Hooper Lee Nichols House c. 1905

Brief History of the Hooper-Lee-Nichols House and Enslaved People

In July 2019, the Cambridge Historical Society formed a task force to examine the Society’s institutional history and make recommendations about how to confront the organization’s white privilege going forward.

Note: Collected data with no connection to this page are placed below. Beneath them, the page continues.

(* ===== verification/Steps.v ===== *)
(** Transition systems: invariants by induction on a run, and termination of every
    run by a measure that the invariant bounds. *)
From S2P Require Import Prelude.
From stdpp Require Import relations.
#[local] Open Scope Z_scope.

Section steps.
Context {St : Type} (step : St -> St -> Prop) (I : St -> Prop).
Context (I_step : forall s s', I s -> step s s' -> I s').

Lemma reach_inv s s' : I s -> rtc step s s' -> I s'.
Proof. intros Hi Hr. induction Hr as [|s1 s2 s3 Hs _ IH]; [done|]. by eapply IH, I_step. Qed.

(** A measure that no step leaves unchanged or increases ends every run. *)
Lemma sn_measure (m : St -> Z) s :
  (forall s s', I s -> step s s' -> 0 <= m s' < m s) -> I s -> sn step s.
Proof.
  intros Hm. remember (Z.to_nat (m s)) as n eqn:Hn. revert s Hn.
  induction (lt_wf n) as [n _ IH]. intros s -> Hi. constructor. intros s' Hs.
  pose proof (Hm s s' Hi Hs). eapply IH; [|done|by eapply I_step]. lia.
Qed.
End steps.

(** * Sums over the threads of a process *)

Section sums.
Context {A : Type}.
Implicit Types (f : A -> Z) (l : list A).

Definition sumZ f l : Z := foldr (fun x n => f x + n) 0 l.

Lemma sumZ_nil f : sumZ f [] = 0.
Proof. done. Qed.
Lemma sumZ_cons f x l : sumZ f (x :: l) = f x + sumZ f l.
Proof. done. Qed.
Lemma sumZ_one f x : sumZ f [x] = f x.
Proof. unfold sumZ. simpl. lia. Qed.
Lemma sumZ_app f l1 l2 : sumZ f (l1 ++ l2) = sumZ f l1 + sumZ f l2.
Proof. induction l1 as [|x l1 IH]; simpl; [done|]. rewrite IH. lia. Qed.

(** One thread changes. *)
Lemma sumZ_insert f l i x y : l !! i = Some x -> sumZ f (<[i:=y]> l) = sumZ f l - f x + f y.
Proof.
  revert i. induction l as [|z l IH]; intros [|i] Hi; simpl in *; try done.
  - injection Hi as ->. lia.
  - rewrite (IH i Hi). lia.
Qed.

Lemma sumZ_nonneg f l : (forall x, x ∈ l -> 0 <= f x) -> 0 <= sumZ f l.
Proof.
  intros Hf. induction l as [|x l IH]; simpl; [done|].
  pose proof (Hf x ltac:(left)). assert (0 <= sumZ f l) by (apply IH; intros; apply Hf; by right). lia.
Qed.
Lemma sumZ_elem f l i x : (forall x, x ∈ l -> 0 <= f x) -> l !! i = Some x -> f x <= sumZ f l.
Proof.
  revert i. induction l as [|z l IH]; intros [|i] Hf Hi; simpl in *; try done.
  - injection Hi as ->. assert (0 <= sumZ f l) by (apply sumZ_nonneg; intros; apply Hf; by right). lia.
  - pose proof (Hf z ltac:(left)). assert (f x <= sumZ f l) by (apply (IH i); [intros; apply Hf; by right|done]). lia.
Qed.
Lemma sumZ_zero f l : (forall x, x ∈ l -> f x = 0) -> sumZ f l = 0.
Proof.
  intros Hf. induction l as [|x l IH]; simpl; [done|].
  rewrite (Hf x ltac:(left)), IH; [done|]. intros. apply Hf. by right.
Qed.
Lemma sumZ_pos f l : 0 < sumZ f l -> exists i x, l !! i = Some x /\ 0 < f x.
Proof.
  induction l as [|x l IH]; simpl; intros Hs; [done|]. destruct (Z.ltb_spec 0 (f x)).
  - by exists 0%nat, x.
  - destruct IH as (i & y & Hi & Hy); [lia|]. by exists (S i), y.
Qed.
Lemma sumZ_ext f g l : (forall x, x ∈ l -> f x = g x) -> sumZ f l = sumZ g l.
Proof.
  intros Hf. induction l as [|x l IH]; simpl; [done|].
  rewrite (Hf x ltac:(left)), IH; [done|]. intros. apply Hf. by right.
Qed.
End sums.
#[global] Arguments sumZ : simpl never.

(** A property of every thread, when one of them changes. *)
Lemma all_insert {A} (P : nat -> A -> Prop) (l : list A) i y :
  (forall k x, l !! k = Some x -> k <> i -> P k x) -> P i y -> forall k x, <[i:=y]> l !! k = Some x -> P k x.
Proof.
  intros Hl Hy k x Hk. apply list_lookup_insert_Some in Hk as [(<- & <- & _)|[Hne Hk]]; [done|]. by apply Hl.
Qed.
Lemma all_snoc {A} (P : nat -> A -> Prop) (l : list A) y :
  (forall k x, l !! k = Some x -> P k x) -> P (length l) y -> forall k x, (l ++ [y]) !! k = Some x -> P k x.
Proof. intros Hl Hy k x Hk. apply lookup_snoc_Some in Hk as [[_ Hk]|[-> <-]]; [by apply Hl|done]. Qed.

(** Closed lists without duplicates. *)
Ltac solve_NoDup := match goal with |- NoDup ?l => apply (bool_decide_eq_true_1 (NoDup l)); vm_compute; reflexivity end.

(** * Forward simulation *)

(** Every step of the first system is matched by steps of the second, and [R] is kept. *)
Section simulation.
Context {C A : Type} (cstep : C -> C -> Prop) (astep : A -> A -> Prop) (R : C -> A -> Prop).
Context (sim : forall c a c', R c a -> cstep c c' -> exists a', rtc astep a a' /\ R c' a').

Lemma simulation_rtc c a c' : R c a -> rtc cstep c c' -> exists a', rtc astep a a' /\ R c' a'.
Proof.
  intros Hr Hc. revert a Hr. induction Hc as [c|c c1 c2 Hs _ IH]; intros a Hr; [by exists a|].
  destruct (sim _ _ _ Hr Hs) as (a1 & Ha1 & Hr1). destruct (IH a1 Hr1) as (a2 & Ha2 & Hr2).
  exists a2. split; [by etrans|done].
Qed.
End simulation.

(** * Runs by a list of choices *)

(** A choice names the process that moves and how its call ends; one that is not possible
    in a state is skipped. *)
Section runs.
Context {L St : Type} (move : L -> St -> option St) (step : St -> St -> Prop).
Context (move_step : forall c s s', move c s = Some s' -> step s s').

Definition run_choices (l : list L) (s : St) : St := foldl (fun s c => default s (move c s)) s l.
Lemma run_choices_rtc l s : rtc step s (run_choices l s).
Proof.
  revert s. induction l as [|c l IH]; intros s; [done|]. cbn. destruct (move c s) as [s'|] eqn:Hs; cbn; [|apply IH].
  eapply rtc_l; [by eapply move_step|apply IH].
Qed.
End runs.

Lemma sumZ_fmap {A B} (f : B -> Z) (g : A -> B) l : sumZ f (g <$> l) = sumZ (fun x => f (g x)) l.
Proof. induction l as [|x l IH]; [done|]. rewrite fmap_cons, !sumZ_cons, IH. done. Qed.
Lemma sumZ_le {A} (f g : A -> Z) l : (forall x, x ∈ l -> f x <= g x) -> sumZ f l <= sumZ g l.
Proof.
  induction l as [|x l IH]; intros Hle; [done|]. rewrite !sumZ_cons. pose proof (Hle x ltac:(left)).
  assert (sumZ f l <= sumZ g l) by (apply IH; intros y Hy; apply Hle; by right). lia.
Qed.
(** As many as there are: all of them. *)
Lemma sumZ_full {A} (f : A -> Z) l : (forall x, f x <= 1) -> Z.of_nat (length l) <= sumZ f l -> forall x, x ∈ l -> f x = 1.
Proof.
  intros Hf Hl x (i & Hi)%list_elem_of_lookup. revert i Hi Hl.
  assert (Hle : forall l, sumZ f l <= Z.of_nat (length l)).
  { clear -Hf. induction l as [|y l IH]; [done|]. rewrite sumZ_cons. pose proof (Hf y). cbn [length]. lia. }
  induction l as [|y l IH]; intros [|i] Hi Hl; simplify_eq/=; rewrite sumZ_cons in Hl; pose proof (Hle l).
  - pose proof (Hf x). lia.
  - apply (IH i Hi). pose proof (Hf y). lia.
Qed.
Lemma sumZ_const {A} (f : A -> Z) l : (forall x, x ∈ l -> f x = 1) -> sumZ f l = Z.of_nat (length l).
Proof. induction l as [|y l IH]; intros Hf; [done|]. rewrite sumZ_cons, (Hf y), IH; [cbn; lia|intros x Hx; apply Hf; by right|left]. Qed.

One of the first steps was to research the history of the Hooper-Lee-Nichols House (HLN) (currently the Society’s headquarters) and its owners. Were the owners of the HLN enslavers? Did enslaved people live at the HLN? Through primary and secondary research, Councilor Heli Meltsner and Archivist Maggie Hoffman identified these key takeaways:

Key Points

  • There is a long history of slavery in Massachusetts, including Cambridge.
  • Several West Cambridge landowners had plantations that were worked by enslaved people.
  • The HLN house was first owned by the Hoopers, and then was purchased by Cornelius Waldo. 
  • Waldo had ties through his family to the slave trade, and he himself enslaved people.
  • At this time, we don’t know if any enslaved people lived in the HLN House, but it is possible.
  • Joseph Lee, a later owner of HLN, was a socially prominent Tory. He enslaved a man named Cesar and a man named Mark Lewis. Lewis was, at some point, freed, and purchased and worked property in Cambridge.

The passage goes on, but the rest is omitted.